La legge richiedeva anche che i medici certificassero per iscritto di aver dato alle donne incinte certi fatti prima di eseguire aborti. Per esempio, i medici dovevano dire alle donne se erano incinte o meno. Le donne che avevano saltato il loro periodo mestruale mensile potevano sospettare di essere incinte e cercare cure abortive. Negli anni ’80, i test di gravidanza non potevano rilevare un embrione in sviluppo nelle prime settimane di gravidanza. Così, i medici non potevano sempre confermare con certezza che le donne erano incinte nelle prime settimane di gravidanza. Tuttavia, anche in quei casi, la legge richiedeva ai medici di dire alle donne che erano, di fatto, incinte. La House Bill 1596 richiedeva anche che i medici informassero le donne dei rischi della tecnica di aborto da usare, e che informassero le donne delle alternative all’aborto.

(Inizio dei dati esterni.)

(** C8 (amended).  The mode decides the target of a write.  On dated indices
    the target is [IndexWithDate] of the prefixed base name followed by the
    separator, the layout and the instant of the write; the dependency store
    checks that this index exists, and creates it when it is answered absent,
    before the write, and the sampling store writes without any check.  On
    aliases the dependency store writes to the prefixed base name followed by
    ["-write"], with neither check nor creation.  On a data stream the
    sampling store writes to the prefixed name of the stream, whatever the
    instant, with neither check nor creation. *)
Theorem write_target_by_mode `{Ext : Externals} {St : Type}
    (cl : es.Client St) (st : St) (ts : GoTime.Time) :
  (* the dependency store on dated indices *)
  (forall (p : depstore.Params) (dependencies : list DependencyLink),
     depstore.UseReadWriteAliases p = false ->
     let s := depstore.NewDependencyStore p in
     let index :=
       config.IndexWithDate
         (Apply (depstore.IndexPrefix_ p) depstore.dependencyIndexBaseName +:+ "-")
         (depstore.IndexDateLayout p) ts in
     let w := depstore.dependencyWrite s ts dependencies in
     let r := es.run cl (depstore.WriteDependencies s ts dependencies) st in
     depstore.getWriteIndex s ts = index /\
     es.isIndex w = index /\
     ((exists (b : bool) (err : es.error),
         es.events r = [es.EvIndexExists index (b, Some err)] /\
         es.result r = Some err) \/
      (es.events r = [es.EvIndexExists index (true, None); es.EvAdd w] /\
       es.result r = None) \/
      (exists err : es.error,
         es.events r = [es.EvIndexExists index (false, None);
                        es.EvCreateIndex index (Some err)] /\
         es.result r = Some err) \/
      (es.events r = [es.EvIndexExists index (false, None);
                      es.EvCreateIndex index None; es.EvAdd w] /\
       es.result r = None))) /\
  (* the dependency store on aliases *)
  (forall (p : depstore.Params) (dependencies : list DependencyLink),
     depstore.UseReadWriteAliases p = true ->
     let s := depstore.NewDependencyStore p in
     let w := depstore.dependencyWrite s ts dependencies in
     let r := es.run cl (depstore.WriteDependencies s ts dependencies) st in
     depstore.getWriteIndex s ts
     = Apply (depstore.IndexPrefix_ p) depstore.dependencyIndexBaseName +:+ "-write" /\
     es.isIndex w = depstore.getWriteIndex s ts /\
     es.events r = [es.EvAdd w] /\ es.result r = None) /\
  (* the sampling store on a data stream *)
  (forall (p : samplingstore.Params) (throughput : list Throughput)
          (hostname : string) (probabilities : ServiceOperationProbabilities)
          (qps : ServiceOperationQPS) (ev : es.Event),
     samplingstore.UseDataStream p = true ->
     let s := samplingstore.NewSamplingStore p in
     samplingstore.getWriteIndex s ts
     = Apply (samplingstore.IndexPrefix_ p) "jaeger.sampling" /\
     (In ev (es.events (es.run cl (samplingstore.InsertThroughput s ts throughput) st)) \/
      In ev (es.events (es.run cl (samplingstore.InsertProbabilitiesAndQPS s ts hostname
                                     probabilities qps) st)) ->
      exists w : es.IndexService,
        ev = es.EvAdd w /\
        es.isIndex w = Apply (samplingstore.IndexPrefix_ p) "jaeger.sampling")) /\
  (* the sampling store on dated indices *)
  (forall (p : samplingstore.Params) (throughput : list Throughput)
          (hostname : string) (probabilities : ServiceOperationProbabilities)
          (qps : ServiceOperationQPS) (ev : es.Event),
     samplingstore.UseDataStream p = false ->
     let s := samplingstore.NewSamplingStore p in
     let index :=
       config.IndexWithDate
         (Apply (samplingstore.IndexPrefix_ p) samplingstore.samplingIndexBaseName +:+ "-")
         (samplingstore.IndexDateLayout p) ts in
     samplingstore.getWriteIndex s ts = index /\
     (In ev (es.events (es.run cl (samplingstore.InsertThroughput s ts throughput) st)) \/
      In ev (es.events (es.run cl (samplingstore.InsertProbabilitiesAndQPS s ts hostname
                                     probabilities qps) st)) ->
      es.isExistsEvent ev = false /\ es.isCreateEvent ev = false /\
      forall w : es.IndexService, ev = es.EvAdd w -> es.isIndex w = index)).
Proof.
  split; [|split; [|split]].
  - intros p dependencies Halias s index w r.
    assert (Hidx : depstore.getWriteIndex s ts = index).
    { unfold depstore.getWriteIndex. subst s. simpl. now rewrite Halias. }
    split; [exact Hidx|]. split; [exact Hidx|].
    pose proof (WriteFacts.WriteDependencies_dated s ts dependencies cl st Halias) as H.
    cbn zeta in H. rewrite Hidx in H. subst r.
    destruct (es.onIndexExists cl index st) as [[b [e|]] st1]; simpl in H.
    + left. exists b, e. now rewrite H.
    + destruct b; simpl in H.
      * right. left. now rewrite H.
      * destruct (es.onCreateIndex cl index st1) as [[e|] st2]; rewrite H.
        -- right. right. left. exists e. now split.
        -- right. right. right. now split.
  - intros p dependencies Halias s w r.
    assert (Hidx : depstore.getWriteIndex s ts
                   = Apply (depstore.IndexPrefix_ p) depstore.dependencyIndexBaseName
                     +:+ "-write").
    { unfold depstore.getWriteIndex. subst s. simpl. rewrite Halias.
      now rewrite StringFacts.append_assoc. }
    split; [exact Hidx|]. split; [reflexivity|].
    subst r. now rewrite (WriteFacts.WriteDependencies_alias s ts dependencies cl st Halias).
  - intros p throughput hostname probabilities qps ev Hds s.
    assert (Hidx : samplingstore.getWriteIndex s ts
                   = Apply (samplingstore.IndexPrefix_ p) "jaeger.sampling").
    { unfold samplingstore.getWriteIndex. subst s. simpl. now rewrite Hds. }
    split; [exact Hidx|].
    assert (Hshape : forall typ, WriteShape.samplingEvent s
                       (samplingstore.getWriteIndex s ts) typ ev ->
                     exists w : es.IndexService,
                       ev = es.EvAdd w /\
                       es.isIndex w = Apply (samplingstore.IndexPrefix_ p) "jaeger.sampling").
    { intros typ Hev. rewrite Hidx in Hev.
      destruct ev as [? ? | ? ? | v | w]; simpl in Hev; try contradiction.
      - subst s. simpl in Hev. congruence.
      - exists w. split; [reflexivity | apply Hev]. }
    intros [Hev | Hev].
    + apply (proj2 (WriteFacts.InsertThroughput_run s cl st ts throughput)) in Hev.
      eapply Hshape, Hev.
    + apply (proj2 (WriteFacts.InsertProbabilitiesAndQPS_run s cl st ts hostname
                      probabilities qps)) in Hev.
      eapply Hshape, Hev.
  - intros p throughput hostname probabilities qps ev Hds s index.
    assert (Hidx : samplingstore.getWriteIndex s ts = index).
    { unfold samplingstore.getWriteIndex. subst s. simpl. now rewrite Hds. }
    split; [exact Hidx|].
    assert (Hshape : forall typ, WriteShape.samplingEvent s
                       (samplingstore.getWriteIndex s ts) typ ev ->
                     es.isExistsEvent ev = false /\ es.isCreateEvent ev = false /\
                     forall w : es.IndexService, ev = es.EvAdd w -> es.isIndex w = index).
    { intros typ Hev. rewrite Hidx in Hev.
      destruct ev as [? ? | ? ? | v | w]; simpl in Hev; try contradiction.
      - repeat split. intros w' E. discriminate E.
      - repeat split. intros w' E. injection E as <-. apply Hev. }
    intros [Hev | Hev].
    + apply (proj2 (WriteFacts.InsertThroughput_run s cl st ts throughput)) in Hev.
      eapply Hshape, Hev.
    + apply (proj2 (WriteFacts.InsertProbabilitiesAndQPS_run s cl st ts hostname
                      probabilities qps)) in Hev.
      eapply Hshape, Hev.
Qed.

Infine, i medici hanno contestato la restrizione del House Bill 1596 delle risorse pubbliche per l’uso nelle cure abortive. La House Bill 1596 proibiva ai dipendenti pubblici o alle strutture mediche di eseguire o assistere ad aborti che non fossero necessari per salvare la vita delle donne incinte; un’altra sezione della legge rendeva illegale l’uso di fondi pubblici, dipendenti o strutture per consigliare alle donne incinte di abortire se le procedure non erano necessarie per salvare le loro vite.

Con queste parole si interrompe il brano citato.